Ferrero a inauguré le 8 juillet 2021 son trafic fluvial hebdomadaire de vingt-deux palettes sur la Seine à destination de Gennevilliers (Hauts-de-Seine) au départ de Rouen (Seine-Maritime). Le groupe a présenté à cette occasion son engagement et sa stratégie dans la réduction de l’empreinte carbone de sa chaîne logistique. En effet, trente-cinq camions sur les cinquante-quatre ne circuleront plus sur la route, soit 65 % de trajets détournés vers la liaison fluviale par une péniche remontant la Seine et une économie de 5 tonnes de CO2 par an. L’objectif du groupe étant de réduire de 7 % son empreinte environnementale liée au transport d’ici à 2022.  

La marchandise correspond à des confiseries de marques Nutella, Kinder Bueno, Kinder chocolat, Kinder Joy et Tic Tac. Elle sera transférée vers l’entrepôt de Monoprix à Wissous (Essonne). Monoprix a pour objectif de réduire de 50 % ses émissions de gaz à effet de serre à horizon 2030, et Stef, le leadeur européen du transport assurant le pré et post-acheminement des produits, accompagne ce projet.

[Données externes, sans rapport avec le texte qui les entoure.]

(* ===== verification/Restart.v ===== *)
(** Restarting a rollup under load: [redshift/src/scenarios/lifecycle/restart_under_load.rs].

    Concurrent writers journal what they send ([lane_step]); after a restart the journal is resolved
    against the recovered ledger, its losses are judged and the accounts are compared
    ([resolve], [settle_after_restart], [check_state]).  The chain answers through arguments: what a
    signature's transaction is, and what an account holds; both are quiescent while they are read. *)
From S2P Require Import Prelude World Cell Instr.

#[local] Open Scope Z_scope.
#[local] Open Scope list_scope.

Inductive Mode := Graceful | Sigkill.

#[export] Instance RestartMode_eq_dec : EqDecision Mode.
Proof. solve_decision. Defined.

Definition hard_kill (m : Mode) : bool := match m with Sigkill => true | Graceful => false end.

Definition READY_TIMEOUT_SECS : Z := 120.
Definition LANES : nat := 8.
Definition FILL : nat := 128.
Definition SIGKILL : Z := 9.

Record RestartConfig := mkRestartConfig { rc_hard_kill : bool; rc_reset : bool; rc_ready_timeout : Z }.
Definition restart_config (m : Mode) : RestartConfig := mkRestartConfig (hard_kill m) false READY_TIMEOUT_SECS.

Inductive Outcome := Unresolved | Confirmed | Failed | Dropped.

#[export] Instance Outcome_eq_dec : EqDecision Outcome.
Proof. solve_decision. Defined.

Record JRecord := mkJRecord { jr_id : Z; jr_lane : nat; jr_signature : Z; jr_outcome : Outcome }.

#[export] Instance JRecord_eq_dec : EqDecision JRecord.
Proof. solve_decision. Defined.

Definition with_outcome (o : Outcome) (r : JRecord) : JRecord := mkJRecord (jr_id r) (jr_lane r) (jr_signature r) o.

(** * The writers *)

(** Where the task of a lane is. *)
Inductive Phase :=
| Ready                       (** at the loop's condition *)
| Preparing (id : Z)          (** awaiting [prepare] *)
| Submitting (index : nat)    (** awaiting [submit_prepared] *)
| Confirming (index : nat)    (** awaiting the status or the stop signal *)
| Backoff                     (** sleeping after a failed send *)
| Finished.

Record LaneState := mkLaneState
  { ls_admit : bool; ls_stop : bool; ls_records : list JRecord; ls_next_id : Z; ls_lanes : list Phase }.

(** What a task awaits: a prepared transaction's signature, a submission, a status. *)
Inductive LaneEvent :=
| Loop (lane : nat)
| Prepared (lane : nat) (signature : option Z)
| Submitted (lane : nat) (accepted : bool)
| Stopped (lane : nat)
| Status (lane : nat) (confirmed : option bool)  (** [None]: the request failed *)
| Slept (lane : nat)
| Halt
| StopAdmitting.

Definition set_phase (lane : nat) (p : Phase) (s : LaneState) : LaneState :=
  mkLaneState (ls_admit s) (ls_stop s) (ls_records s) (ls_next_id s) (<[lane := p]> (ls_lanes s)).

(** The record's outcome is stored and the loop goes on. *)
Definition record_outcome (lane index : nat) (o : Outcome) (s : LaneState) : LaneState :=
  mkLaneState (ls_admit s) (ls_stop s) (alter (with_outcome o) index (ls_records s)) (ls_next_id s) (<[lane := Ready]> (ls_lanes s)).

(** The first check of [await_status]. *)
Definition enter_status (lane index : nat) (s : LaneState) : LaneState :=
  if ls_stop s then record_outcome lane index Unresolved s else set_phase lane (Confirming index) s.

(** [None] where the event is not awaited. *)
Definition lane_step (s : LaneState) (e : LaneEvent) : option LaneState :=
  match e with
  | Loop lane =>
      match ls_lanes s !! lane with
      | Some Ready =>
          if ls_admit s then
            Some (mkLaneState (ls_admit s) (ls_stop s) (ls_records s) (ls_next_id s + 1)
                    (<[lane := Preparing (ls_next_id s)]> (ls_lanes s)))
          else Some (set_phase lane Finished s)
      | _ => None
      end
  | Prepared lane signature =>
      match ls_lanes s !! lane, signature with
      | Some (Preparing id), Some signature =>
          Some (mkLaneState (ls_admit s) (ls_stop s) (ls_records s ++ [mkJRecord id lane signature Unresolved]) (ls_next_id s)
                  (<[lane := Submitting (length (ls_records s))]> (ls_lanes s)))
      | Some (Preparing _), None => Some (set_phase lane Backoff s)
      | _, _ => None
      end
  | Submitted lane accepted =>
      match ls_lanes s !! lane with
      | Some (Submitting index) =>
          Some (if accepted : bool then enter_status lane index s else record_outcome lane index Unresolved s)
      | _ => None
      end
  | Stopped lane =>
      match ls_lanes s !! lane with
      | Some (Confirming index) => if ls_stop s then Some (record_outcome lane index Unresolved s) else None
      | _ => None
      end
  | Status lane confirmed =>
      match ls_lanes s !! lane with
      | Some (Confirming index) =>
          Some (record_outcome lane index
                  (match confirmed with Some true => Confirmed | Some false => Failed | None => Unresolved end) s)
      | _ => None
      end
  | Slept lane =>
      match ls_lanes s !! lane with
      | Some Backoff => Some (set_phase lane Ready s)
      | _ => None
      end
  | Halt => Some (mkLaneState false true (ls_records s) (ls_next_id s) (ls_lanes s))
  | StopAdmitting => Some (mkLaneState false (ls_stop s) (ls_records s) (ls_next_id s) (ls_lanes s))
  end.

(** [Lanes::start]: one task per sender. *)
Definition Lanes_start (senders : nat) (next_id : Z) : LaneState :=
  mkLaneState true false [] next_id (replicate senders Ready).

Fixpoint lane_run (s : LaneState) (es : list LaneEvent) : option LaneState :=
  match es with
  | [] => Some s
  | e :: es => s ← lane_step s e; lane_run s es
  end.

(** [Lanes::confirmed] *)
Definition confirmed (s : LaneState) : nat := length (filter (fun r => jr_outcome r = Confirmed) (ls_records s)).

(** [Lanes::drain], after [StopAdmitting]: the journal, once every task has ended. *)
Definition drain (s : LaneState) : option (list JRecord) :=
  if forallb (fun p => match p with Finished => true | _ => false end) (ls_lanes s) then Some (ls_records s) else None.

(** What [fill] waits for. *)
Definition filled (s : LaneState) (superblocks superblocks_at_boot snapshots snapshots_at_boot : Z) : bool :=
  (FILL <=? confirmed s)%nat && (superblocks_at_boot <? superblocks) && (snapshots_at_boot <? snapshots).

(** * Judging the recovered ledger *)

(** What a query for a transaction gives: an error, nothing, a transaction without metadata, or one
    that succeeded or failed. *)
Inductive TxAnswer := QueryFailed | Absent | NoMeta | Found (succeeded : bool).

Inductive RecoveryError :=
| LedgerQuery | MissingMeta | MissingAfterRestart | FailedAfterRestart | AccountQuery | AccountMissing | DataTooShort | WrongId | LaneOutOfRange.

Section judge.
Context (tx_of : Z -> TxAnswer).

Definition resolve_one (r : JRecord) : Result JRecord RecoveryError :=
  match jr_outcome r with
  | Unresolved =>
      match tx_of (jr_signature r) with
      | QueryFailed => Err LedgerQuery
      | NoMeta => Err MissingMeta
      | Found true => Ok (with_outcome Confirmed r)
      | Found false => Ok (with_outcome Failed r)
      | Absent => Ok (with_outcome Dropped r)
      end
  | _ => Ok r
  end.

Definition resolve (records : list JRecord) : Result (list JRecord) RecoveryError := collect_results resolve_one records.

(** A lane's confirmed records from the newest; [recovered] once one was found.  The positions of
    the records that were lost. *)
Fixpoint settle_lane (mode : Mode) (recovered : bool) (lane : list (nat * JRecord)) : Result (list nat) RecoveryError :=
  match lane with
  | [] => Ok []
  | (index, r) :: lane =>
      match tx_of (jr_signature r) with
      | QueryFailed => Err LedgerQuery
      | Absent =>
          if hard_kill mode && negb recovered then
            let? dropped := settle_lane mode recovered lane in Ok (index :: dropped)
          else Err MissingAfterRestart
      | NoMeta => Err MissingMeta
      | Found false => Err FailedAfterRestart
      | Found true => settle_lane mode true lane
      end
  end.

Definition by_id (a b : nat * JRecord) : Prop := jr_id a.2 <= jr_id b.2.

#[local] Instance by_id_dec a b : Decision (by_id a b).
Proof. unfold by_id. apply _. Defined.

(** The confirmed records of a lane, in id order. *)
Definition lane_records (records : list JRecord) (lane : nat) : list (nat * JRecord) :=
  merge_sort by_id
    (filter (fun ir => jr_outcome ir.2 = Confirmed /\ jr_lane ir.2 = lane) (imap (fun i r => (i, r)) records)).

Fixpoint settle_lanes (mode : Mode) (records : list JRecord) (lanes : list nat) : Result (list nat) RecoveryError :=
  match lanes with
  | [] => Ok []
  | lane :: lanes =>
      let? dropped := settle_lane mode false (reverse (lane_records records lane)) in
      let? rest := settle_lanes mode records lanes in
      Ok (dropped ++ rest)
  end.

(** The lanes that have confirmed records, in order. *)
Definition confirmed_lanes (records : list JRecord) : list nat :=
  merge_sort le (remove_dups (jr_lane <$> filter (fun r => jr_outcome r = Confirmed) records)).

Definition settle_after_restart (mode : Mode) (records : list JRecord) : Result (list JRecord) RecoveryError :=
  let? dropped := settle_lanes mode records (confirmed_lanes records) in
  Ok (imap (fun i r => if bool_decide (i ∈ dropped) then with_outcome Dropped r else r) records).
End judge.

(** ** The accounts *)

Section state.
Context `{HC : HeaderCodec}.
(** [er.account]: an error, nothing, or data. *)
Context (account_of : Pubkey -> Result (option (list Z)) unit).

(** The newest confirmed id of every lane; [None] where a lane is not one of the pool. *)
Fixpoint expected_ids (records : list JRecord) (expected : list (option Z)) : option (list (option Z)) :=
  match records with
  | [] => Some expected
  | r :: records =>
      if bool_decide (jr_outcome r = Confirmed) then
        match expected !! jr_lane r with
        | Some id => expected_ids records (<[jr_lane r := Some (Z.max (default 0 id) (jr_id r))]> expected)
        | None => None
        end
      else expected_ids records expected
  end.

Definition check_account (pda : Pubkey) (expected : option Z) : Result unit RecoveryError :=
  match expected with
  | None => Ok tt
  | Some id =>
      match account_of pda with
      | Err _ => Err AccountQuery
      | Ok None => Err AccountMissing
      | Ok (Some d) =>
          match CellHeader_written_id d with
          | None => Err DataTooShort
          | Some on_chain => ensure! (on_chain =? id) else WrongId in Ok tt
          end
      end
  end.

Fixpoint check_accounts (l : list (Pubkey * option Z)) : Result unit RecoveryError :=
  match l with
  | [] => Ok tt
  | (pda, expected) :: l => let? _ := check_account pda expected in check_accounts l
  end.

Definition check_state (pool : list Pubkey) (records : list JRecord) : Result unit RecoveryError :=
  match expected_ids records (replicate (length pool) None) with
  | None => Err LaneOutOfRange
  | Some expected => check_accounts (zip pool expected)
  end.
End state.

(** ** The exit *)

Record RestartOutcome := mkRestartOutcome
  { ro_needed_sigkill : bool; ro_exit_code : option Z; ro_exit_signal : option Z; ro_slot_before : option Z; ro_slot_after : option Z }.

Definition check_exit (mode : Mode) (o : RestartOutcome) : bool :=
  (match mode with
   | Graceful => negb (ro_needed_sigkill o) && bool_decide (ro_exit_code o = Some 0)
   | Sigkill => bool_decide (ro_exit_signal o = Some SIGKILL)
   end) &&
  match ro_slot_before o, ro_slot_after o with
  | Some before, Some after => before / 2 <=? after
  | _, _ => true
  end.

(** * The checks of [run_mode] after a restart *)

(** The judgement of a journal: resolve, settle, compare. *)
Definition recover `{HC : HeaderCodec} (tx_of : Z -> TxAnswer) (account_of : Pubkey -> Result (option (list Z)) unit)
    (mode : Mode) (pool : list Pubkey) (records : list JRecord) : Result (list JRecord) RecoveryError :=
  let? records := resolve tx_of records in
  let? records := settle_after_restart tx_of mode records in
  let? _ := check_state account_of pool records in
  Ok records.

(** What the chain answers at the stages of [run_mode]: the journals of both loads, the exits of both
    restarts, and the ledger and the accounts whenever they are read. *)
Record Stages := mkStages
  { sg_first_exit : RestartOutcome; sg_journal : list JRecord; sg_ledger1 : Z -> TxAnswer;
    sg_accounts1 : Pubkey -> Result (option (list Z)) unit;
    sg_resumed : list JRecord; sg_ledger2 : Z -> TxAnswer; sg_accounts2 : Pubkey -> Result (option (list Z)) unit;
    sg_second_exit : RestartOutcome; sg_ledger3 : Z -> TxAnswer; sg_accounts3 : Pubkey -> Result (option (list Z)) unit }.

Inductive ModeError := BadExit | NothingConfirmed | NothingResumed | NotAllConfirmed | BadRecovery (e : RecoveryError).

Definition recovery {A} (r : Result A RecoveryError) : Result A ModeError :=
  match r with Ok a => Ok a | Err e => Err (BadRecovery e) end.

Definition is_confirmed (r : JRecord) : bool := bool_decide (jr_outcome r = Confirmed).

(** [run_mode], after [fill] and [halt]. *)
Definition run_mode `{HC : HeaderCodec} (mode : Mode) (pool : list Pubkey) (sg : Stages) : Result unit ModeError :=
  ensure! check_exit mode (sg_first_exit sg) else BadExit in
  ensure! existsb is_confirmed (sg_journal sg) else NothingConfirmed in
  let? records := recovery (recover (sg_ledger1 sg) (sg_accounts1 sg) mode pool (sg_journal sg)) in
  let? resumed := recovery (resolve (sg_ledger2 sg) (sg_resumed sg)) in
  ensure! (0 <? length resumed)%nat else NothingResumed in
  ensure! forallb is_confirmed resumed else NotAllConfirmed in
  let records := records ++ resumed in
  let? _ := recovery (check_state (sg_accounts2 sg) pool records) in
  ensure! check_exit mode (sg_second_exit sg) else BadExit in
  let? records := recovery (settle_after_restart (sg_ledger3 sg) mode records) in
  recovery (check_state (sg_accounts3 sg) pool records).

« Ce lancement est le fruit de 6 mois de travail avec nos partenaires, notamment pour définir le juste cadencement des opérations ou trouver l’opérateur fluvial pouvant embarquer un bloc frigo nécessitant une alimentation à bord », a indiqué Grégory Debuchy, directeur supply chain de Ferrero France, lors d’une interview.

Cette nouvelle filière logistique, plus vertueuse écologiquement, reste néanmoins moins rapide et plus chère que celle du transport routier. Ferrero ne flanche pas : « On se veut acteur, influenceur de ce flux-là. Ce que l'on va chercher demain, c'est à être plusieurs, à avoir plus de fréquences pour arriver à un équilibre économique. »

Une économie de plus de 1 000 tonnes de CO2 entre 2019 et 2020

Ferrero a su diminuer ses émissions de 3,5 % entre 2019 et 2020. Ces 1 000 tonnes de CO2 économisé amènent le groupe à la moitié de son objectif final qui est de réduire de 7 % son empreinte carbone liée au transport.

Plusieurs flux modifiés pour une réduction des émissions

Une économie de 62 tonnes de CO2 par an a été chiffrée à la suite de la mise en place d’un trafic routier d’une vingtaine de trajets mensuels par des camions bioGNV desservant trois départements des Hauts-de-France (Nord, Pas-de-Calais et Somme). Le bioGNV est un carburant vert et renouvelable pour véhicules obtenu par la méthanisation de déchets organiques divers.

Le groupe a pris une autre initiative, celle de tester le transport par voie ferroviaire des produits Nutella biscuits entre Balvano (Italie) et l’entrepôt de Neuville-aux-Bois, près d’Orléans. Une réduction de 315 tonnes de CO2 par an est attendue avec un objectif de sept trains par semaine à la fin de l’été.